Data breach regulation catches up with the rest of the universe

Prior to this year, Australian companies were not required to report data breaches to anyone and they pretty much ignored the Privacy Commissioner’s polite suggestions to be good corporate citizens and ‘fess up their data breach sins. In one outrageous example, online deals website Catch of the Day took three years to advise its customers to update their passwords because the company had been breached.

Regulation has, however, caught up with real life and the rest of the developed world and the Privacy Act now mandates that government agencies, government contractors and companies with revenue greater than AU$3 million a year must notify customers if their information has been exposed to a data breach which may cause “serious harm.”

Ease of access to data vs. ease of hackability

While this measure is long overdue it’s also giving the financial services industry a headache. Australian financial institutions compete fiercely amongst each other to attract new and better serve existing customers. In the process, they’re driven to expose more sensitive processes and data to the internet. At the same time as data is being made more freely available, hackers are innovating and automating their attack processes to access accounts, extract data and monetize their efforts.

A favored attack vector for malicious automation is the online customer portal, a ubiquitous feature of all sectors of the financial services industry. With the increasing momentum of digital transformation, institutions are looking to provide a richer user experience by boosting the capabilities of these portals. However, the greater functionality is also leading to a change in the risk profile.

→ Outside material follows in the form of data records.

(** * Filter expression language: parser, AST, predicate compiler, parse cache

    A shallow embedding of the filter-expression component
    ([modules/db/sqlalchemy_filter_expressions] and
    [queries/application/application.py]) together with the properties
    established about it.

    The Python sources hand the grammar string [GRAMMAR] to
    [Lark(..., parser='lalr', transformer=FilterTransformer())].  The
    embedding therefore contains
    - the operator registry of [constants.py],
    - the node classes of [models.py],
    - the callbacks of [transformers.py],
    - the grammar of [grammar.py] as a list of rules, the LALR(1) table
      that Lark derives from it (shift wins a shift/reduce conflict), Lark's
      contextual lexer and its parser loop,
    - the two entry points of [application.py] with the module-level dict
      [_AST_CACHE] threaded as explicit state,
    - the visitor of [filters.py]. *)

From Stdlib Require Import ZArith String Ascii List Bool Lia SpecFloat.
From stdpp Require Import base gmap strings.

Import ListNotations.
Set Warnings "-register-all".
Local Open Scope string_scope.
Local Open Scope list_scope.

(** ** Exceptions and results *)

(** The exceptions that reach the code under study.  [UnexpectedToken] and
    [UnexpectedCharacters] are Lark's; they are siblings below
    [UnexpectedInput], neither is a subclass of the other.  [OtherError] is
    an exception of any other class, by the name of the class: only the
    operators of an attribute of a model class raise one (SQLAlchemy's
    [InvalidRequestError] of a relationship attribute, for one). *)
Inductive exn : Type :=
  | UnexpectedToken (token_type : string)
  | UnexpectedCharacters (rest : string)
  | ValueError (msg : string)
  | TypeError (msg : string)
  | IndexError
  | KeyError (key : string)
  | AssertionError
  | AttributeError (name : string)
  | OtherError (class_name : string).

Inductive result (A : Type) : Type :=
  | Ok (a : A)
  | Raise (e : exn).
Arguments Ok {A} a.
Arguments Raise {A} e.

Definition bind {A B} (r : result A) (k : A -> result B) : result B :=
  match r with
  | Ok a => k a
  | Raise e => Raise e
  end.

Notation "'let*' x ':=' r 'in' k" := (bind r (fun x => k))
  (at level 10, x pattern, r at level 100, k at level 200).

(** ** constants.py: the operator registry *)

(** Each enum class is a module: [t] is the class, [value] the member's
    [.value], [values] the classmethod [BaseEnum.values()] (the tuple of
    member values in definition order) and [call] the lookup by value
    written [ComparisonOp(op)] in Python. *)
Module ComparisonOp.
Inductive t := EQ | NEQ | GT | GTE | LT | LTE.
Definition value (o : t) : string :=
  match o with
  | EQ => "eq" | NEQ => "neq" | GT => "gt"
  | GTE => "gte" | LT => "lt" | LTE => "lte"
  end.
Definition members : list t := [EQ; NEQ; GT; GTE; LT; LTE].
Definition values : list string := map value members.
Definition call (s : string) : result t :=
  match find (fun o => String.eqb (value o) s) members with
  | Some o => Ok o
  | None => Raise (ValueError (s ++ " is not a valid ComparisonOp"))
  end.
End ComparisonOp.

Module CollectionOp.
Inductive t := IN | NOT_IN.
Definition value (o : t) : string :=
  match o with IN => "in" | NOT_IN => "not_in" end.
Definition members : list t := [IN; NOT_IN].
Definition values : list string := map value members.
Definition call (s : string) : result t :=
  match find (fun o => String.eqb (value o) s) members with
  | Some o => Ok o
  | None => Raise (ValueError (s ++ " is not a valid CollectionOp"))
  end.
End CollectionOp.

Module RangeOp.
Inductive t := BETWEEN.
Definition value (o : t) : string :=
  match o with BETWEEN => "between" end.
Definition members : list t := [BETWEEN].
Definition values : list string := map value members.
End RangeOp.

Module TextOp.
Inductive t := LIKE | ILIKE | CONTAINS.
Definition value (o : t) : string :=
  match o with LIKE => "like" | ILIKE => "ilike" | CONTAINS => "contains" end.
Definition members : list t := [LIKE; ILIKE; CONTAINS].
Definition values : list string := map value members.
Definition call (s : string) : result t :=
  match find (fun o => String.eqb (value o) s) members with
  | Some o => Ok o
  | None => Raise (ValueError (s ++ " is not a valid TextOp"))
  end.
End TextOp.

Module LogicalOp.
Inductive t := AND | OR | NOT.
Definition value (o : t) : string :=
  match o with AND => "and" | OR => "or" | NOT => "not" end.
Definition members : list t := [AND; OR; NOT].
Definition values : list string := map value members.
End LogicalOp.

(** ** Python values met by the transformer *)

(** A Python [float] is an IEEE-754 binary64 number. *)
Definition prec : Z := 53.
Definition emax : Z := 1024.
Definition float : Type := spec_float.

(** The scalars and lists that the value callbacks produce. *)
Inductive value : Type :=
  | VStr (s : string)
  | VFloat (f : float)
  | VList (l : list value).

(** The result of [str(v)].  For a [str] it is the string itself; the
    digits that the interpreter prints for a float or a list are not
    modelled and [str] of such a value is kept as a formal coercion. *)
Inductive strval : Type :=
  | Text (s : string)
  | StrOf (v : value).

Definition py_str (v : value) : strval :=
  match v with
  | VStr s => Text s
  | _ => StrOf v
  end.

(** A dynamically typed operand of [==] and [in], as far as
    [comparison_expr] needs them: a [str] or a [tuple] of [str]. *)
Inductive pyobj : Type :=
  | PyStr (s : string)
  | PyTuple (items : list string).

(** [a == b]: objects of different types are never equal. *)
Definition py_eq (a b : pyobj) : bool :=
  match a, b with
  | PyStr x, PyStr y => String.eqb x y
  | PyTuple x, PyTuple y => bool_decide (x = y)
  | _, _ => false
  end.

(** [a in b] for a tuple [b]: some item is [==] to [a]. *)
Definition py_in (a : string) (b : list string) : bool :=
  existsb (fun x => py_eq (PyStr a) (PyStr x)) b.

(** ** models.py: the AST node classes *)

Inductive FilterNode : Type :=
  | Comparison_Node (field : string) (operator : ComparisonOp.t) (val : value)
  | Collection_Node (field : string) (operator : CollectionOp.t) (values : list value)
  | Range_Node (field : string) (start : value) (end_ : value)
  | Text_Search_Node (field : string) (operator : TextOp.t) (pattern : strval)
  | Logical_Node (operator : LogicalOp.t) (operands : list FilterNode).

(** ** Character classes and [float(...)] of a number literal *)

Definition is_digit (c : ascii) : bool :=
  let n := nat_of_ascii c in (48 <=? n)%nat && (n <=? 57)%nat.

Definition is_letter (c : ascii) : bool :=
  let n := nat_of_ascii c in
  ((65 <=? n)%nat && (n <=? 90)%nat) || ((97 <=? n)%nat && (n <=? 122)%nat).

(** Longest prefix of [s] whose characters satisfy [p], and the rest. *)
Fixpoint span (p : ascii -> bool) (s : string) : string * string :=
  match s with
  | String c s' =>
      if p c then let '(a, b) := span p s' in (String c a, b) else ("", s)
  | EmptyString => ("", "")
  end.

Definition digit_val (c : ascii) : Z := Z.of_nat (nat_of_ascii c) - 48.

Fixpoint digits_val (acc : Z) (s : string) : Z :=
  match s with
  | String c s' => digits_val (10 * acc + digit_val c) s'
  | EmptyString => acc
  end.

In many cases these portals have limited security enforcements in place. Institutions traditionally believed the risk profile was low because the functionality of the site sat behind a log-in page. As a result, security risk assessments relied on the effectiveness of the authentication process to keep attackers out; the security controls in place behind the log in process were often limited or non-existent.

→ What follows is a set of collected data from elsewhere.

(** The four blocks of a normalization that passes, with the items between
    them. *)
Lemma validateInsertItem_blocks rt fresh authorization userId item item' :
  validateInsertItem rt fresh authorization userId item = (Ok tt, item') ->
  exists item1 item2 item3,
    insert_id fresh item = (Ok tt, item1)
    /\ insert_createdDate rt item1 = (Ok tt, item2)
    /\ insert_updatedDate rt item2 = (Ok tt, item3)
    /\ insert_owner authorization userId item3 = (Ok tt, item').
Proof.
  unfold validateInsertItem, bind.
  destruct (insert_id fresh item) as [[[]|] item1] eqn:Hid; try discriminate.
  destruct (insert_createdDate rt item1) as [[[]|] item2] eqn:Hcreated;
    try discriminate.
  destruct (insert_updatedDate rt item2) as [[[]|] item3] eqn:Hupdated;
    try discriminate.
  intros Howner. exists item1, item2, item3. repeat apply conj; trivial.
Qed.

(** X9: the owner of a normalized item.  Under [System] authorization it is
    ['system'], whatever was supplied.  Under [User] authorization a supplied
    owner is kept and is a non-empty string other than 'system' in any letter
    case; without one the owner is the caller's id. *)
Theorem validateInsertItem_owner rt fresh authorization userId item item' :
  validateInsertItem rt fresh authorization userId item = (Ok tt, item') ->
  match authorization with
  | System => item' !! "_owner" = Some (VString "system")
  | User =>
    match item !! "_owner" with
    | Some supplied =>
      exists s, supplied = VString s /\ is_empty s = false
                /\ toLowerCase s <> "system"%string
                /\ item' !! "_owner" = Some supplied
    | None => item' !! "_owner" = Some (id_value userId)
    end
  end.
Proof.
  intros Hrun.
  destruct (validateInsertItem_blocks _ _ _ _ _ _ Hrun)
    as (item1 & item2 & item3 & Hid & Hcreated & Hupdated & Howner).
  assert (Hsame : item3 !! "_owner" = item !! "_owner").
  { rewrite (insert_updatedDate_other _ _ _ "_owner" ltac:(discriminate) Hupdated).
    rewrite (proj2 (insert_createdDate_Ok _ _ _ Hcreated) "_owner" ltac:(discriminate)).
    exact (insert_id_other _ _ _ "_owner" ltac:(discriminate) Hid). }
  pose proof (insert_owner_Ok _ _ _ _ Howner) as Hresult.
  destruct authorization; [|exact Hresult].
  now rewrite Hsame in Hresult.
Qed.
(** The loop of [getModelInfo] over the decoded entries. *)
Fixpoint siblings_of (files : list TreeEntry) : list Sibling :=
  match files with
  | [] => []
  | f :: rest =>
      if String.eqb (te_Type f) "file"
      then sibling_of f :: siblings_of rest
      else siblings_of rest
  end.

(** Lines 284 to 290 of [getModelInfo]. *)
Definition commitHash_of (resp : Response) (files : list TreeEntry)
    (revision : string) : string :=
  let commitHash := Header_Get (Header resp) "X-Repo-Commit" in
  let commitHash :=
    match files with
    | f :: _ => if String.eqb commitHash "" then te_Oid f else commitHash
    | [] => commitHash
    end in
  if String.eqb commitHash "" then revision else commitHash.

(** [io.ReadAll(body)], its error dropped. *)
Fixpoint io_ReadAll (rs : list ReadResult) : string :=
  match rs with
  | [] => ""
  | r :: rest =>
      match rd_err r with
      | RNil => rd_data r +:+ io_ReadAll rest
      | _ => rd_data r
      end
  end.

Definition getModelInfo (modelRepo revision : string)
  : prog (error + (ModelInfo * string)) :=
  let url := HF_API_URL +:+ "/models/" +:+ modelRepo +:+ "/tree/" +:+ revision in
  match http_NewRequest "GET" url with
  | inl err => mret (inl (Errorf "error creating request" err))
  | inr req =>
      req ← with_token req;
      let req := Header_Add req "User-Agent" "huggingface-go/0.1" in
      r ← call (HttpDo req);
      match r with
      | inl err => mret (inl (Errorf "error making API request" err))
      | inr resp =>
          if negb (StatusCode resp =? StatusOK) then
            let bodyBytes := io_ReadAll (reads (RespBody resp)) in
            mret (inl (ErrApiStatus (StatusCode resp) bodyBytes))
          else
            match json_tree (RespBody resp) with
            | inl err => mret (inl (Errorf "error decoding API response" err))
            | inr files =>
                mret (inr (mkModelInfo (siblings_of files),
                           commitHash_of resp files revision))
            end
      end
  end.

Definition getFileMetadata (url : string) : prog (error + HfFileMetadata) :=
  match http_NewRequest "HEAD" url with
  | inl err => mret (inl (Errorf "error creating HEAD request" err))
  | inr req =>
      req ← with_token req;
      let req := Header_Add req "Accept-Encoding" "identity" in
      r ← call (HttpDo req);
      match r with
      | inl err => mret (inl (Errorf "error making HEAD request" err))
      | inr resp =>
          if negb (StatusCode resp =? StatusOK) then
            mret (inl (ErrHeadStatus (StatusCode resp)))
          else
            let etag := normalizeETag (Header_Get (Header resp) "X-Linked-Etag") in
            let etag :=
              if String.eqb etag ""
              then normalizeETag (Header_Get (Header resp) "ETag") else etag in
            mret (inr (mkMeta (Header_Get (Header resp) "X-Repo-Commit")
                              etag
                              (RequestURL resp)
                              (parseInt64 (Header_Get (Header resp) "Content-Length"))))
      end
  end.

Definition byte_count (data : string) : Z := Z.of_nat (String.length data).

(** The [for] loop of [downloadWithProgress], one [Read] per turn, from
    the byte count and the time of the last progress line so far.  It ends
    with the error it returns or with the bytes counted at [io.EOF]. *)
Fixpoint read_loop (out : file) (expectedSize : Z) (body : list ReadResult)
    (downloaded lastProgressUpdate : Z) : prog (error + Z) :=
  match body with
  | [] => mret (inr downloaded)
  | rd :: rest =>
      match rd_err rd with
      | RErr err => mret (inl (Errorf "error reading response" err))
      | eof =>
          let n := byte_count (rd_data rd) in
          r ← (if 0 <? n then
                 w ← call (FileWrite out (rd_data rd));
                 match w with
                 | Some err => mret (inl (Errorf "error writing to file" err))
                 | None =>
                     let downloaded := wrap64 (downloaded + n) in
                     now ← call Now;
                     if progressInterval <? time_Sub now lastProgressUpdate then
                       _ ← call (Printf (if 0 <? expectedSize
                                         then MsgProgressPercent downloaded expectedSize
                                         else MsgProgressBytes downloaded));
                       now ← call Now;
                       mret (inr (downloaded, now))
                     else mret (inr (downloaded, lastProgressUpdate))
                 end
               else mret (inr (downloaded, lastProgressUpdate)));
          match r with
          | inl err => mret (inl err)
          | inr (downloaded, lastProgressUpdate) =>
              match eof with
              | REOF => mret (inr downloaded)
              | _ => read_loop out expectedSize rest downloaded lastProgressUpdate
              end
          end
      end
  end.

(** Lines 341 to 399 of [downloadWithProgress]: the request and the
    transfer of the body into the open file [out]. *)
Definition transfer (url : string) (out : file) (expectedSize : Z)
  : prog (option error) :=
  match http_NewRequest "GET" url with
  | inl err => mret (Some (Errorf "error creating request" err))
  | inr req =>
      req ← with_token req;
      r ← call (HttpDo req);
      match r with
      | inl err => mret (Some (Errorf "error making request" err))
      | inr resp =>
          if negb (StatusCode resp =? StatusOK) then
            mret (Some (ErrBadStatus (Status resp)))
          else
            lastProgressUpdate ← call Now;
            r ← read_loop out expectedSize (reads (RespBody resp))
                  0 lastProgressUpdate;
            match r with
            | inl err => mret (Some err)
            | inr downloaded =>
                _ ← call (Printf MsgNewline);
                if (0 <? expectedSize) && negb (downloaded =? expectedSize)
                then mret (Some (ErrSizeMismatch downloaded expectedSize))
                else mret None
            end
      end
  end.

Definition downloadWithProgress (url filepath : string) (expectedSize : Z)
  : prog (option error) :=
  e ← call (MkdirAll (Path.Dir filepath));
  match e with
  | Some err => mret (Some (Errorf "could not create directory" err))
  | None =>
      r ← call (Create filepath);
      match r with
      | inl err => mret (Some (Errorf "could not create file" err))
      | inr out => defer (close out) (transfer url out expectedSize)
      end
  end.

Definition repoFolderName (repoID repoType : string) : string :=
  let parts := [repoType +:+ "s"] in
  let parts := (parts ++ Path.Split Path.slash repoID)%list in
  Path.Join_with "--" parts.

Definition isSymlinkSupported : prog bool :=
  r ← call (MkdirTemp "" "symlink-test");
  match r with
  | inl _ => mret false
  | inr tempDir =>
      defer (remove_all tempDir)
        (let testFile := Path.Join [tempDir; "test-file"] in
         w ← call (WriteFile testFile "test");
         match w with
         | Some _ => mret false
         | None =>
             let testLink := Path.Join [tempDir; "test-link"] in
             err ← call (Symlink testFile testLink);
             mret (bool_decide (err = None))
         end)
  end.

Definition copyFile (src dst : string) : prog (option error) :=
  r ← call (OpenFile src);
  match r with
  | inl err => mret (Some err)
  | inr source =>
      defer (close source)
        (r ← call (Create dst);
         match r with
         | inl err => mret (Some err)
         | inr destination =>
             defer (close destination)
               ('(_, err) ← call (Copy destination source);
                mret err)
         end)
  end.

Enter account takeover attacks

Despite warnings, typical users reuse passwords. Account takeover attacks use usernames and passwords stolen from less secure websites to flood the online portal and hackers gain access to the account and the ability to extract data.

As digital transformation gathers pace, the potential targets multiply. Increasingly, superannuation firms are creating transactional bank-like account functionality for retirees; a terrifying prospect which combines customers with low cyber-awareness levels and companies with less sophisticated security practices.

Accounting for takeovers

Kasada provides an eloquent and comprehensive web portal protection from account takeovers.

Automation – malicious or not – is an unexpected behaviour for authentication. Installing Kasada’s proof of work into the process enables proactive security control and prevents account lockouts, negative customer impact, and data theft.

Our sophisticated proof of work prevents attackers from gaining any advantage from a distributed botnet. We are effectively rate limiting an attack at the source. By leveraging the abundant resource of the attacker’s CPU, we change the economics of web application defence. In effect, we make it uneconomical  to attack our customers.